(** * RenderMan node descriptions

    A shallow embedding of [rfb_utils/node_desc_base/node_desc_param.py] and
    [rfb_utils/node_desc_base/node_desc.py]: the value coercion helpers, the
    parameter objects built from args (XML) and JSON data, and the node
    aggregate with its post-parse passes.

    Conventions.
    - Python values are terms of [pyval]; a Python call that may raise
      returns a [result], [Raise] carrying the exception.
    - An instance's attributes are its [__dict__], an insertion-ordered
      dictionary: [hasattr] is a successful lookup, [setattr] an update.
    - Python's own builtins that read text ([eval], [int], [float]) are
      parameters of the development.
    - A [string] is a Python [str] whose characters are all below U+0100,
      one [ascii] for each character (its code point). The character
      classes of the development ([is_space], [is_digit], the letters of
      [lower_char], what [repr] escapes) are Python's on these characters,
      and the statements are about these texts.
    - [eval] runs its text as code. The record [builtins] has the [eval] of
      texts whose evaluation comes back, with a value or an exception, and
      leaves the names of the module as they are; the module [Interp] has
      [safe_value_eval] without this assumption, and
      [safe_value_eval_refines] relates the two. *)

From Stdlib Require Import ZArith Ascii String Floats.PrimFloat Floats.SpecFloat Floats.FloatOps.
From stdpp Require Import strings list.
(** X1: with a budget that is not negative the loop returns the last
    [kept_a] tokens of the first list and the last [kept_b] tokens of the
    second: each side is cut to its half of the budget, the first side
    getting the odd token, unless the other side is short and leaves it
    more. *)
Theorem truncate_seq_pair_closed_form (tokens_a tokens_b : list token) (budget : Z) :
  0 <= budget ->
  _truncate_seq_pair tokens_a tokens_b budget =
  Ok (last_n tokens_a (kept_a (len tokens_a) (len tokens_b) budget),
      last_n tokens_b (kept_b (len tokens_a) (len tokens_b) budget)).
Proof.
  intros Hb.
  destruct (truncate_seq_pair_spec tokens_a tokens_b budget Hb) as [[a' b'] [Hrun Hspec]].
  rewrite Hrun. f_equal.
  destruct (spec_truncation_lengths _ _ _ Hb Hspec) as [Ha Hlb].
  destruct (spec_truncation_suffix _ _ _ Hspec) as [i [j [Hi Hj]]].
  cbn [fst snd] in *. rewrite <- Ha, <- Hlb.
  rewrite Hi at 1. rewrite Hj at 1.
  rewrite (skipn_by_length tokens_a i), (skipn_by_length tokens_b j).
  now rewrite <- Hi, <- Hj.
Qed.

Lemma truncate_seq_pair_closed_form_witness :
  _truncate_seq_pair ["a"; "b"; "c"; "d"]%string ["x"]%string 3 =
  Ok (last_n ["a"; "b"; "c"; "d"]%string
        (kept_a (len ["a"; "b"; "c"; "d"]%string) (len ["x"]%string) 3),
      last_n ["x"]%string
        (kept_b (len ["a"; "b"; "c"; "d"]%string) (len ["x"]%string) 3)).
Proof.
  apply (truncate_seq_pair_closed_form ["a"; "b"; "c"; "d"]%string ["x"]%string 3).
  lia.
Defined.

(** X2: with a negative budget the loop raises [IndexError], whatever
    the lists hold: it pops until both are empty and then pops again. *)
Theorem truncate_seq_pair_raises_below_zero (tokens_a tokens_b : list token)
    (budget : Z) :
  budget < 0 ->
  _truncate_seq_pair tokens_a tokens_b budget = Raise IndexError.
Proof.
  intros Hb. unfold _truncate_seq_pair.
  rewrite truncate_loop_negative_budget; [reflexivity|assumption|].
  unfold truncate_fuel. lia.
Qed.

Lemma truncate_seq_pair_raises_below_zero_witness :
  _truncate_seq_pair ["a"; "b"]%string ["x"; "y"; "z"]%string (-2) = Raise IndexError.
Proof.
  apply (truncate_seq_pair_raises_below_zero ["a"; "b"]%string
           ["x"; "y"; "z"]%string (-2)).
  lia.
Defined.

(** ** [_text_pair_to_feature]: the layout of a feature *)

Section FeatureLayout.
Context `{Tokenizer}.

Lemma second_segment_length_tokens (tokens_b : option (list token)) :
  second_segment_length tokens_b =
  match second_tokens tokens_b with [] => 0 | _ => len (second_tokens tokens_b) + 1 end.
Proof. now destruct tokens_b as [[|y b]|]. Qed.

Lemma py_repeat_eq {A : Type} (x : A) (n m : Z) :
  n = m -> py_repeat x n = py_repeat x m.
Proof. now intros ->. Qed.

Lemma Ok_feature_eq (ids ids' seg seg' mask mask' : list Z) :
  ids = ids' -> seg = seg' -> mask = mask' ->
  @Ok feature (ids, seg, mask) = Ok (ids', seg', mask').
Proof. now intros -> -> ->. Qed.

(** When the tokens fit, the assertions pass and the feature is the
    layout. *)
Lemma assemble_feature_layout (tokens_a : list token)
    (tokens_b : option (list token)) (max_seq_length : Z) :
  len tokens_a + 2 + second_segment_length tokens_b <= max_seq_length ->
  assemble_feature tokens_a tokens_b max_seq_length =
  Ok (feature_layout tokens_a (second_tokens tokens_b) max_seq_length).
Proof.
  intros Hfit. pose proof (len_nonneg tokens_a) as Ha.
  unfold assemble_feature, feature_layout, second_segment_length in *.
  destruct tokens_b as [[|y b]|]; cbn [truthy_tokens second_tokens] in *;
    cbv beta iota zeta;
    try pose proof (len_nonneg b) as Hb.
  all: repeat match goal with
       | |- context [py_assert (?x =? ?y)] =>
           replace (x =? y) with true
             by (symmetry; apply Z.eqb_eq; unfold convert_tokens_to_ids;
                 pylen; lia)
       end.
  all: cbn [py_assert bind].
  all: rewrite <- ?app_assoc.
  all: change (py_repeat 1 0) with (@nil Z).
  all: cbn [app].
  all: apply Ok_feature_eq.
  all: repeat apply (f_equal2 (@app Z)).
  all: first [ reflexivity
             | apply py_repeat_eq; unfold convert_tokens_to_ids; pylen; lia ].
Qed.
End FeatureLayout.

Lemma len_last_n {A : Type} (l : list A) (n : Z) :
  0 <= n -> len (last_n l n) = Z.min (len l) n.
Proof.
  intros Hn. unfold last_n, len. rewrite length_skipn. lia.
Qed.

Lemma py_repeat_app {A : Type} (x : A) (n m : Z) :
  0 <= n -> 0 <= m -> py_repeat x n ++ py_repeat x m = py_repeat x (n + m).
Proof.
  intros Hn Hm. unfold py_repeat. rewrite <- repeat_app. f_equal. lia.
Qed.

Lemma skipn_len_app {A : Type} (l1 l2 : list A) (k : Z) :
  len l1 = k -> skipn (Z.to_nat k) (l1 ++ l2) = l2.
Proof.
  intros <-. unfold len. rewrite Nat2Z.id, skipn_app, skipn_all, Nat.sub_diag.
  reflexivity.
Qed.

Section FeatureProperties.
Context `{Tokenizer}.

(** A single text is cut to its last [max_seq_length - 2] tokens. *)
Lemma truncated_tokens_last_n (text_a : string) (text_b : option string)
    (max_seq_length : Z) :
  truthy_text text_b = None ->
  truncated_tokens text_a text_b max_seq_length =
  Ok (last_n (tokenize text_a) (max_seq_length - 2), None).
Proof.
  intros Hb. unfold truncated_tokens. rewrite Hb.
  pose proof (len_nonneg (tokenize text_a)) as Hlen.
  destruct (max_seq_length - 2 <? len (tokenize text_a)) eqn:E.
  - apply Z.ltb_lt in E. unfold slice_from, last_n.
    destruct (_ <? 0) eqn:E0; [apply Z.ltb_lt in E0; lia|reflexivity].
  - apply Z.ltb_ge in E. unfold last_n.
    replace (Z.to_nat _) with 0%nat by lia. reflexivity.
Qed.
Lemma lower_append (a b : string) : lower (a +:+ b) = lower a +:+ lower b.
Proof.
  induction a as [|x a IH]; [reflexivity|].
  rewrite append_cons. simpl. rewrite append_cons. f_equal. exact IH.
Qed.

Lemma prefix_append (kw b : string) : String.prefix kw (kw +:+ b) = true.
Proof.
  induction kw as [|x kw IH].
  - now destruct b.
  - rewrite append_cons. simpl.
    destruct (ascii_dec x x) as [_|Hne]; [exact IH | now destruct Hne].
Qed.

Lemma prefix_inv (kw s : string) :
  String.prefix kw s = true -> exists b, s = kw +:+ b.
Proof.
  revert s. induction kw as [|x kw IH]; intros s H.
  - now exists s.
  - destruct s as [|y s]; simpl in H; [discriminate|].
    destruct (ascii_dec x y) as [->|]; [|discriminate].
    destruct (IH s H) as [b ->]. now exists b.
Qed.

Lemma contains_unfold (kw s : string) :
  contains kw s
  = String.prefix kw s
    || match s with EmptyString => false | String _ s' => contains kw s' end.
Proof. destruct s; reflexivity. Qed.

Lemma contains_append (a kw b : string) : contains kw (a +:+ kw +:+ b) = true.
Proof.
  induction a as [|x a IH].
  - change (contains kw (kw +:+ b) = true).
    rewrite contains_unfold, prefix_append. reflexivity.
  - rewrite append_cons, contains_unfold, IH. apply orb_true_r.
Qed.

Lemma contains_inv (kw s : string) :
  contains kw s = true -> exists a b, s = a +:+ kw +:+ b.
Proof.
  induction s as [|x s IH]; rewrite contains_unfold; intros H.
  - rewrite orb_false_r in H. destruct (prefix_inv _ _ H) as [b Hb].
    now exists EmptyString, b.
  - apply orb_true_iff in H as [H|H].
    + destruct (prefix_inv _ _ H) as [b Hb]. now exists EmptyString, b.
    + destruct (IH H) as (a & b & ->). now exists (String x a), b.
Qed.

(** [kw in s] holds exactly when [s] splits around an occurrence of [kw]. *)
Lemma contains_spec (kw s : string) :
  contains kw s = true <-> exists a b, s = a +:+ kw +:+ b.
Proof.
  split; [apply contains_inv|]. intros (a & b & ->). apply contains_append.
Qed.

(** An occurrence of a longer word is an occurrence of each of its parts. *)
Lemma contains_longer (kw pre post s : string) :
  contains (pre +:+ kw +:+ post) s = true -> contains kw s = true.
Proof.
  intros H. apply contains_inv in H as (a & b & ->).
  rewrite !append_assoc, <- (append_assoc a pre).
  apply contains_append.
Qed.

Lemma any_keyword_in_intro (keywords : list string) (kw s : string) :
  In kw keywords -> contains kw s = true -> any_keyword_in keywords s = true.
Proof. intros Hin Hc. apply existsb_exists. now exists kw. Qed.

(** ** Facts about the planner *)

Lemma plan_for_eq (goal_description : string) :
  plan_for goal_description = PlannerAgent._analyze_goal (lower goal_description).
Proof. reflexivity. Qed.
(** On a board whose grown snake covers the grid the food loop cannot
    leave. *)
Lemma full_grid_hangs s first rest :
  gameState s = playing ->
  snake s = first :: rest ->
  in_grid (advance first (direction s)) ->
  ~ In (advance first (direction s)) (snake s) ->
  advance first (direction s) = food s ->
  (forall p, in_grid p -> In p (food s :: snake s)) ->
  (forall rands, Forall (fun r => 0 <= r < GRID_SIZE) rands ->
                 moveSnake rands s = None) /\
  (forall rands s', moveSnake rands s = Some s' -> ~ in_grid (food s')).
Proof.
  intros Hgs Hsn Hin Hclear Heat Hfull. split.
  - intros rands Hrange.
    apply (moveSnake_hangs rands _ _ _ Hgs Hsn Hin Hclear Heat).
    rewrite Heat. apply candidates_in_grid in Hrange.
    revert Hrange. apply Forall_impl. exact Hfull.
  - intros rands s' Hmove Hfood.
    rewrite (moveSnake_no_collision rands _ _ _ Hgs Hsn Hin Hclear) in Hmove.
    destruct (eats_iff (advance first (direction s)) (food s)) as [_ Hb].
    rewrite (Hb Heat) in Hmove.
    destruct (generateFood _ _) as [[newFood left]|] eqn:Hgen; [|discriminate].
    injection Hmove as <-. apply generateFood_free in Hgen.
    destruct Hgen as [Hfree _]. apply Hfree. rewrite Heat.
    now apply Hfull.
Qed.

(** ** Claims about the tick *)

(** C1.  A tick taken while [playing] whose new head (the current head
    moved by the current direction) lies outside the grid on either axis, or
    on any segment of the body as it is before the move (its last segment
    included), ends the game: [gameState] becomes [gameOver], and the snake,
    the food and the score are as before; the move is not applied. *)
Theorem tick_collision_is_game_over
  (rands : list Z) (s : State) (first : Position) (rest : list Position) :
  gameState s = playing ->
  snake s = first :: rest ->
  ~ in_grid (advance first (direction s))
  \/ In (advance first (direction s)) (snake s) ->
  exists s', moveSnake rands s = Some s' /\
             gameState s' = gameOver /\
             snake s' = snake s /\ food s' = food s /\ score s' = score s.
Proof.
  intros Hgs Hsn Hhit. exists (endGame s).
  split; [|repeat split].
  now apply moveSnake_collision with (first := first) (rest := rest).
Qed.

Lemma tick_collision_is_game_over_witness :
  exists s', moveSnake [] facing_left_wall = Some s' /\
             gameState s' = gameOver /\
             snake s' = snake facing_left_wall /\
             food s' = food facing_left_wall /\
             score s' = score facing_left_wall.
Proof.
  apply (tick_collision_is_game_over [] facing_left_wall
           (mkPosition 0 7) [mkPosition 1 7]).
  - reflexivity.
  - reflexivity.
  - left. unfold in_grid. simpl. lia.
Defined.

(** C2, as the code has it.  A tick taken while [playing] that does not
    end the game: when the new head is on the food and the random source
    draws a cell that is free of the grown snake, the tick returns with the
    score increased by exactly 10, the snake grown by exactly one segment (the
    new head in front, the tail kept) and the food on a drawn cell that no
    segment of the grown snake occupies, the new head included; when the new
    head is not on the food the tick returns with the last segment removed,
    the length, the score and the food unchanged. *)
Theorem tick_grows_on_food_else_moves
  (rands : list Z) (s : State) (first : Position) (rest : list Position) :
  gameState s = playing ->
  snake s = first :: rest ->
  in_grid (advance first (direction s)) ->
  ~ In (advance first (direction s)) (snake s) ->
  (advance first (direction s) = food s ->
   Exists (fun p => ~ In p (advance first (direction s) :: snake s))
          (candidates rands)) ->
  exists s', moveSnake rands s = Some s' /\
             gameState s' = playing /\
             (advance first (direction s) = food s ->
              score s' = score s + 10 /\
              snake s' = advance first (direction s) :: snake s /\
              length (snake s') = S (length (snake s)) /\
              ~ In (food s') (snake s') /\
              In (food s') (candidates rands)) /\
             (advance first (direction s) <> food s ->
              snake s' = removelast (advance first (direction s) :: snake s) /\
              length (snake s') = length (snake s) /\
              score s' = score s /\ food s' = food s).
Proof.
  intros Hgs Hsn Hin Hclear Hdraw.
  set (head := advance first (direction s)) in *.
  destruct (eats_iff head (food s)) as [Heat1 Heat2].
  destruct ((x head =? x (food s)) && (y head =? y (food s))) eqn:Heat.
  - specialize (Heat1 eq_refl).
    destruct (generateFood_returns _ _ (Hdraw Heat1)) as [newFood [left Hgen]].
    exists (setSnake (head :: snake s)
              (setFood newFood (setScore (score s + 10) s))).
    split; [|split; [exact Hgs|split]].
    + now apply moveSnake_eats with (first := first) (rest := rest)
                                    (left := left).
    + intros _. apply generateFood_free in Hgen.
      destruct Hgen as [Hfree Hdrawn].
      split; [reflexivity|]. split; [reflexivity|]. split; [reflexivity|].
      split; [exact Hfree | exact Hdrawn].
    + intros Hne. contradiction.
  - assert (Hne : head <> food s) by (intros H; apply Heat2 in H; discriminate).
    exists (setSnake (removelast (head :: snake s)) s).
    split; [|split; [exact Hgs|split]].
    + now apply moveSnake_moves with (first := first) (rest := rest).
    + intros H. contradiction.
    + intros _. repeat split.
      change (length (removelast (head :: snake s)) = length (snake s)).
      apply removelast_length.
Qed.

Lemma tick_grows_on_food_else_moves_witness :
  exists s', moveSnake [15; 14; 3; 4] about_to_eat = Some s' /\
             score s' = 10 /\ length (snake s') = 3%nat /\
             food s' = mkPosition 3 4.
Proof.
  destruct (tick_grows_on_food_else_moves [15; 14; 3; 4] about_to_eat
              (mkPosition 15 14) [mkPosition 15 13]) as [s' [Hmove [_ [Heat _]]]].
  - reflexivity.
  - reflexivity.
  - unfold in_grid, GRID_SIZE. simpl. lia.
  - apply off_body_iff. reflexivity.
  - intros _. cbn [candidates]. apply Exists_cons_tl, Exists_cons_hd.
    apply off_body_iff. reflexivity.
  - exists s'. split; [exact Hmove|].
    destruct (Heat eq_refl) as [Hscore [_ [Hlen _]]].
    split; [exact Hscore|]. split; [exact Hlen|].
    vm_compute in Hmove. injection Hmove as <-. reflexivity.
Defined.

(** C2, as the specification words it, fails on a full grid.  The state
    [last_free_cell] is reached by playing [winning_game]; the snake is on 399
    cells and heads for the food on the last free one.  The tick does not end
    the game, the new head is on the food, and the grown snake covers the grid:
    no draw within the grid lets the food loop leave, so the tick returns
    nothing, and whatever a tick returns has its food outside the grid. *)
Lemma full_grid_food_never_relocated :
  reachable last_free_cell /\
  gameState last_free_cell = playing /\
  snake last_free_cell = mkPosition 15 12 :: tl (snake last_free_cell) /\
  in_grid (advance (mkPosition 15 12) (direction last_free_cell)) /\
  ~ In (advance (mkPosition 15 12) (direction last_free_cell))
       (snake last_free_cell) /\
  advance (mkPosition 15 12) (direction last_free_cell) = food last_free_cell /\
  (forall rands, Forall (fun r => 0 <= r < GRID_SIZE) rands ->
                 moveSnake rands last_free_cell = None) /\
  (forall rands s', moveSnake rands last_free_cell = Some s' ->
                    ~ in_grid (food s')).
Proof.
  assert (Hgs : gameState last_free_cell = playing) by reflexivity.
  assert (Hsn : snake last_free_cell
                = mkPosition 15 12 :: tl (snake last_free_cell))
    by (vm_compute; reflexivity).
  assert (Hin : in_grid (advance (mkPosition 15 12)
                                 (direction last_free_cell)))
    by (unfold in_grid, GRID_SIZE; simpl; lia).
  assert (Hclear : ~ In (advance (mkPosition 15 12)
                                 (direction last_free_cell))
                        (snake last_free_cell))
    by (apply off_body_iff; vm_compute; reflexivity).
  assert (Heat : advance (mkPosition 15 12) (direction last_free_cell)
                 = food last_free_cell) by reflexivity.
  split; [exact last_free_cell_reachable|].
  split; [exact Hgs|]. split; [exact Hsn|]. split; [exact Hin|].
  split; [exact Hclear|]. split; [exact Heat|].
  exact (full_grid_hangs last_free_cell _ _ Hgs Hsn Hin Hclear Heat
           grown_snake_covers_grid).
Qed.

(** C9.  In every reachable state whose [gameState] is [playing] or
    [paused], no two segments of the snake are on the same cell, and the
    snake has at least one segment. *)
Theorem snake_never_overlaps_itself (s : State) :
  reachable s ->
  gameState s = playing \/ gameState s = paused ->
  NoDup (snake s) /\ (1 <= length (snake s))%nat.
Proof.
  intros Hr _. destruct (reachable_body_ok s Hr) as [Hnd Hne].
  split; [exact Hnd|]. destruct (snake s); [contradiction | simpl; lia].
Qed.

Lemma snake_never_overlaps_itself_witness :
  (NoDup (snake after_first_food)
   /\ (1 <= length (snake after_first_food))%nat) /\
  (NoDup (snake last_free_cell)
   /\ (1 <= length (snake last_free_cell))%nat) /\
  length (snake after_first_food) = 2%nat /\
  length (snake last_free_cell) = 399%nat.
Proof.
  split; [|split].
  - apply (snake_never_overlaps_itself after_first_food).
    + apply reachable_run with
        (es := [Click StartButton; KeyDown ArrowRight]
               ++ repeat (Tick []) 5 ++ [KeyDown ArrowDown]
               ++ repeat (Tick []) 4 ++ [Tick [3; 4]; Tick []])
        (s := fresh).
      * apply reachable_mount with (saved := None). reflexivity.
      * vm_compute. reflexivity.
    + left. reflexivity.
  - apply (snake_never_overlaps_itself last_free_cell).
    + exact last_free_cell_reachable.
    + left. reflexivity.
  - split; vm_compute; reflexivity.
Defined.

(** ** Lifecycle and input *)

(** C10.  [startGame], called in any state, sets [gameState] to [playing]
    and changes nothing else: the snake, the food, the direction, the score
    and the leaderboard (and every other cell) are as before, also when the
    state was [paused] or [gameOver]. *)
Theorem startGame_only_sets_playing (s : State) :
  gameState (startGame s) = playing /\
  snake (startGame s) = snake s /\
  food (startGame s) = food s /\
  direction (startGame s) = direction s /\
  score (startGame s) = score s /\
  highScores (startGame s) = highScores s /\
  showNameDialog (startGame s) = showNameDialog s /\
  playerName (startGame s) = playerName s /\
  newHighScore (startGame s) = newHighScore s /\
  localStorage (startGame s) = localStorage s /\
  timeouts (startGame s) = timeouts s.
Proof. repeat split. Qed.

(** C5.  The pause command, from the space key or from the pause button,
    turns [playing] into [paused] and [paused] into [playing], touching no
    other cell; in the states [waiting] and [gameOver] it changes nothing. *)
Theorem togglePause_toggles (s : State) :
  match gameState s with
  | playing =>
      handleKeyPress Space s = setGameState paused s /\
      click PauseButton s = setGameState paused s
  | paused =>
      handleKeyPress Space s = setGameState playing s /\
      click PauseButton s = setGameState playing s
  | waiting | gameOver =>
      handleKeyPress Space s = s /\ click PauseButton s = s
  end.
Proof.
  unfold handleKeyPress, click, pauseGame.
  destruct (gameState s); split; reflexivity.
Qed.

▶ _PROBLEM STATEMENT_
Find the line with "intros H. contradiction." in the entries above. Retype it and each line after it, exactly, through the line with "cells and heads", and stop there.

▶ _WRITTEN SOLUTION_
    + intros H. contradiction.
    + intros _. repeat split.
      change (length (removelast (head :: snake s)) = length (snake s)).
      apply removelast_length.
Qed.

Lemma tick_grows_on_food_else_moves_witness :
  exists s', moveSnake [15; 14; 3; 4] about_to_eat = Some s' /\
             score s' = 10 /\ length (snake s') = 3%nat /\
             food s' = mkPosition 3 4.
Proof.
  destruct (tick_grows_on_food_else_moves [15; 14; 3; 4] about_to_eat
              (mkPosition 15 14) [mkPosition 15 13]) as [s' [Hmove [_ [Heat _]]]].
  - reflexivity.
  - reflexivity.
  - unfold in_grid, GRID_SIZE. simpl. lia.
  - apply off_body_iff. reflexivity.
  - intros _. cbn [candidates]. apply Exists_cons_tl, Exists_cons_hd.
    apply off_body_iff. reflexivity.
  - exists s'. split; [exact Hmove|].
    destruct (Heat eq_refl) as [Hscore [_ [Hlen _]]].
    split; [exact Hscore|]. split; [exact Hlen|].
    vm_compute in Hmove. injection Hmove as <-. reflexivity.
Defined.

(** C2, as the specification words it, fails on a full grid.  The state
    [last_free_cell] is reached by playing [winning_game]; the snake is on 399
    cells and heads for the food on the last free one.  The tick does not end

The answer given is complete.